On December 31, 2014, we acquired 83.3% of our home health and hospice business when we purchased EHHI Holdings, Inc. (“EHHI”). In the acquisition, we acquired all of the issued and outstanding equity interests of EHHI, other than equity interests contributed to Encompass Health Home Health Holdings, Inc. (“Holdings”), a subsidiary of Encompass Health and an indirect parent of EHHI, by certain sellers in exchange for shares of common stock of Holdings. Those sellers were members of EHHI management, and they contributed a portion of their shares of common stock of EHHI, valued at approximately $64 million on the acquisition date, in exchange for approximately 16.7% of the outstanding shares of common stock of Holdings. At any time after December 31, 2017, each management investor has the right (but not the obligation) to have his or her shares of Holdings stock repurchased by Encompass Health for a cash purchase price per share equal to the fair value. Specifically, up to one-third of each management investor’s shares of Holdings stock may be sold prior to December 31, 2018; two-thirds of each management investor’s shares of Holdings stock may be sold prior to December 31, 2019; and all of
each management investor’s shares of Holdings stock may be sold thereafter. At any time after December 31, 2019, Encompass Health will have the right (but not the obligation) to repurchase all or any portion of the shares of Holdings stock owned by one or more management investors for a cash purchase price per share equal to the fair value. In February 2018, each management investor exercised the right to sell one-third of his or her shares of Holdings stock to Encompass Health, representing approximately 5.6% of the outstanding shares of the common stock of Holdings. On February 21, 2018, Encompass Health settled the acquisition of those shares upon payment of approximately $65 million in cash. In July 2019, we received additional exercise notices, representing approximately 5.6% of the outstanding shares of the common stock of Holdings. In September 2019, Encompass Health settled the acquisition of those shares upon payment of approximately $163 million in cash. As of December 31, 2019, the value of the outstanding shares of Holdings owned by management investors was approximately $208 million. In January 2020, we received additional exercise notices, representing approximately 4.3% of the outstanding shares of the common stock of Holdings. On February 18, 2020, Encompass Health settled the acquisition of those shares upon payment of approximately $162 million in cash. Upon settlement of these exercises, approximately $46 million of the shares of Holdings held by two management investors remained outstanding.

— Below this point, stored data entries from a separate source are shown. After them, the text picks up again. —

(** A body that calls [test] and then fails, in a pool of two objects. *)
Lemma C9_with_releases_once_witness :
  let pool := ReusablePool.Instance 2 in
  let body := fun r => do_ Reusable.test r; raise (Exception "boom") in
  let w := {| free := [Reusable_at 0; Reusable_at 1]; in_use := [];
              next_addr := 2; invoked := [] |} in
  with_PoolManager pool body w =
    (Raise (Exception "boom"),
     {| free := [Reusable_at 1] ++ [Reusable_at 0]; in_use := [];
        next_addr := 2; invoked := [(Reusable_at 0, test)] |})
  /\ forall exc w',
       PoolManager.__exit__ {| PoolManager.pool := pool;
                               PoolManager.obj := Reusable_at 0 |} exc w' =
       match ReusablePool.release pool (Reusable_at 0) w' with
       | (Return _, w'') => (Return PyNone, w'')
       | (Raise e, w'') => (Raise e, w'')
       end.
Proof.
  intros pool body w.
  apply (C9_with_releases_once pool body w
           {| free := [Reusable_at 1]; in_use := [Reusable_at 0];
              next_addr := 2; invoked := [] |}
           {| free := [Reusable_at 1]; in_use := [Reusable_at 0];
              next_addr := 2; invoked := [(Reusable_at 0, test)] |}
           (Reusable_at 0) (Raise (Exception "boom")) []);
    reflexivity.
Defined.
Lemma tame_ends {A} b (Q : list L → A → Prop) K h p :
  tame b Q K h p → (∀ h a, Q h a → h = []) → ends b K h p.
Proof using Type.
  induction 1 as [A b Q K h a Ha|A b Q K h m ->|A b Q K h X e k Hm _ IH
    |A b Q K h S B body s k ? -> _ _ _ _|A b Q K h S B body s k _ IH]; intros HQ.
  - rewrite (HQ h a Ha). by apply ends_ret.
  - by apply ends_panic.
  - apply ends_vis; auto.
  - by apply ends_loop.
  - apply ends_unroll. auto.
Qed.
End discipline.

(** A program inside a larger semantics keeps its discipline. *)
Section translate.
Context {E F : Type → Type} {St T L : Type} `{EqDecision L}.
Context `{!Sem E St, !Sem F T, !LockSem E St L, !LockSem F T L} (into : ∀ X, E X → F X).
Hypothesis into_kind : ∀ X (e : E X), kind (St := T) (into X e) = kind (St := St) e.
Hypothesis into_rank : ∀ l l' : L, rank (E := E) (St := St) l < rank (E := E) (St := St) l' →
  rank (E := F) (St := T) l < rank (E := F) (St := T) l'.

Lemma may_translate {X} b K h (e : E X) :
  may (E := E) (St := St) b K h (kind e) → may (E := F) (St := T) b K h (kind (into X e)).
Proof using into_kind into_rank. rewrite into_kind. destruct (kind e); simpl; auto. Qed.

Lemma tame_translate {A} b (Q : list L → A → Prop) K h (p : prog E A) :
  tame (St := St) b Q K h p → tame (St := T) b Q K h (translate into p).
Proof using into_kind into_rank.
  induction 1 as [A b Q K h a|A b Q K h m|A b Q K h X e k Hm _ IH
    |A b Q K h S B body s k ? ? _ IHb _ IHk|A b Q K h S B body s k _ IH]; simpl.
  - by apply tame_ret.
  - by apply tame_panic.
  - apply tame_vis; [by apply may_translate|]. intros x. rewrite into_kind. apply IH.
  - by apply tame_loop.
  - apply tame_unroll. eapply tame_peq; [exact IH|]. etrans; [apply translate_bind|].
    apply peq_bind_cont. intros [s'|b']; apply peq_refl.
Qed.
End translate.

(** ** Every interleaving keeps the discipline *)

Section keeps.
Context {E : Type → Type} {St L : Type} `{LockSem E St L} {R : Type}.

(** What the state says of a task that knows [K] and holds [h]. *)
Record holding (s : St) (i : nat) (K : list nat) (h : list L) : Prop := {
  hold_known w : w ∈ K → known s w;
  hold_owner l : owner s l = Some i ↔ l ∈ h;
  hold_nodup : NoDup h;
}.

(** Every task keeps the discipline, the prompt ones promptly, and mutexes are held by
    tasks that are there. *)
Record tamed (prompt : nat → bool) (cf : conf E St R) : Prop := {
  tamed_task i p :
    tasks cf !! i = Some p →
    ∃ K h, tame (prompt i) (λ h' _, h' = []) K h p ∧ holding (shared cf) i K h;
  tamed_owner l i : owner (shared cf) l = Some i → is_Some (tasks cf !! i);
}.

(** Task [i]'s own effect. *)
Lemma holding_eff {X} i c (e : E X) s x s' b K h :
  may b K h (kind e) → holding s i K h → do_eff i c e s = Some (x, s') →
  holding s' i (known_after (kind e) x K) (held_after (kind e) h).
Proof using Type.
  intros Hm [HK Ho Hn] Hd. split.
  - intros w Hw. eapply eff_known; [exact Hd|]. destruct (kind e); simpl in *; auto.
    apply elem_of_cons in Hw as [->|?]; [left; by left|auto].
  - intros l. rewrite (eff_owner _ _ _ _ _ _ _ Hd). specialize (Ho l).
    destruct (kind e) as [|l'|l'|l'| | |]; simpl; try done.
    + rewrite elem_of_cons. case_decide; [naive_solver|]. rewrite Ho. naive_solver.
    + destruct h as [|l1 h]; simpl in *; [done|]. injection Hm as ->. apply NoDup_cons in Hn as [Hn _].
      rewrite elem_of_cons in Ho. case_decide; [subst|]; naive_solver.
  - pose proof (eff_free i c e s x s' Hd) as Hf.
    destruct (kind e) as [|l'|l'|l'| | |]; simpl; try done; [|by destruct Hn].
    apply NoDup_cons. split; [|done]. rewrite <- Ho. congruence.
Qed.

(** The mutexes of others. *)
Lemma eff_others {X} i j c (e : E X) s x s' b K h l :
  i ≠ j → may b K h (kind e) → holding s i K h → do_eff i c e s = Some (x, s') →
  owner s' l = Some j ↔ owner s l = Some j.
Proof using Type.
  intros Hij Hm [_ Ho _] Hd. rewrite (eff_owner _ _ _ _ _ _ _ Hd).
  pose proof (eff_free i c e s x s' Hd) as Hf.
  destruct (kind e) as [|l'|l'|l'| | |]; simpl; try done; simpl in Hm; (case_decide; [subst l'|done]).
  - split; congruence.
  - destruct h as [|l1 h]; [done|]. injection Hm as ->.
    assert (owner s l = Some i) as -> by (apply Ho; by left). split; congruence.
Qed.

(** A step of a task that keeps the discipline. *)
Lemma tame_step {A} b i c (p p' : prog E A) (Q : list L → A → Prop) K h s s' :
  tame b Q K h p → holding s i K h → step_prog i c p s = Some (p', s') →
  (∃ K' h', tame b Q K' h' p' ∧ holding s' i K' h') ∧
  (∀ w, known s w → known s' w) ∧ ∀ j l, i ≠ j → owner s' l = Some j ↔ owner s l = Some j.
Proof using Type.
  intros Hp Hh Hst. destruct Hp as [a HQ|m Hm|X e k Hm Hk|S B body l k Hb Hn Hbody Hk|S B body l k Hu]; try done.
  - simpl in Hst. destruct (do_eff i c e s) as [[x s1]|] eqn:Hd; [|done]. injection Hst as <- <-. split_and!.
    + eexists _, _. split; [apply Hk|by eapply holding_eff].
    + intros w Hw. eapply eff_known; [exact Hd|by right].
    + intros j l' Hij. by eapply eff_others.
  - injection Hst as <- <-. split; [|done]. exists K, h. split; [|done]. subst h.
    apply tame_seq; [apply Hbody|]. intros [l'|b']; [by apply tame_loop|apply Hk].
  - injection Hst as <- <-. split; [|done]. by exists K, h.
Qed.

On February 20, 2020, Encompass Health entered into exchange agreements (each, an “Exchange Agreement”) with these two management investors, pursuant to which they have the right to exchange all of the remaining shares of Holdings held by them for shares of common stock of Encompass Health (the “EHC Shares”). Each of the Exchange Agreements provides that the management investor must deliver a written exchange notice (an “Exchange Notice”) to Encompass Health in order to exchange his or her remaining shares of Holdings for EHC Shares. Each Exchange Agreement further provides that the number of EHC Shares to be delivered to the management investor is to be determined by dividing the fair value of the shares of Holdings held by the management investor on the date of the Exchange Agreement by the last reported sales price of Encompass Health’s common stock on the New York Stock Exchange (the “NYSE”) on the date of delivery of the Exchange Notice.
On February 20, 2020, Encompass Health received an Exchange Notice from each of the management investors. Based on the last sales price of Encompass Health’s common stock on the NYSE on February 20, 2020, Encompass Health anticipates delivering an aggregate of approximately 561,000 EHC Shares, less than 0.6% of the total number of outstanding shares of the Encompass Health’s common stock, to the management investors. The settlement of the exchanges is expected to occur prior to the end of the first quarter of 2020. Encompass Health anticipates issuing the EHC Shares from its treasury shares.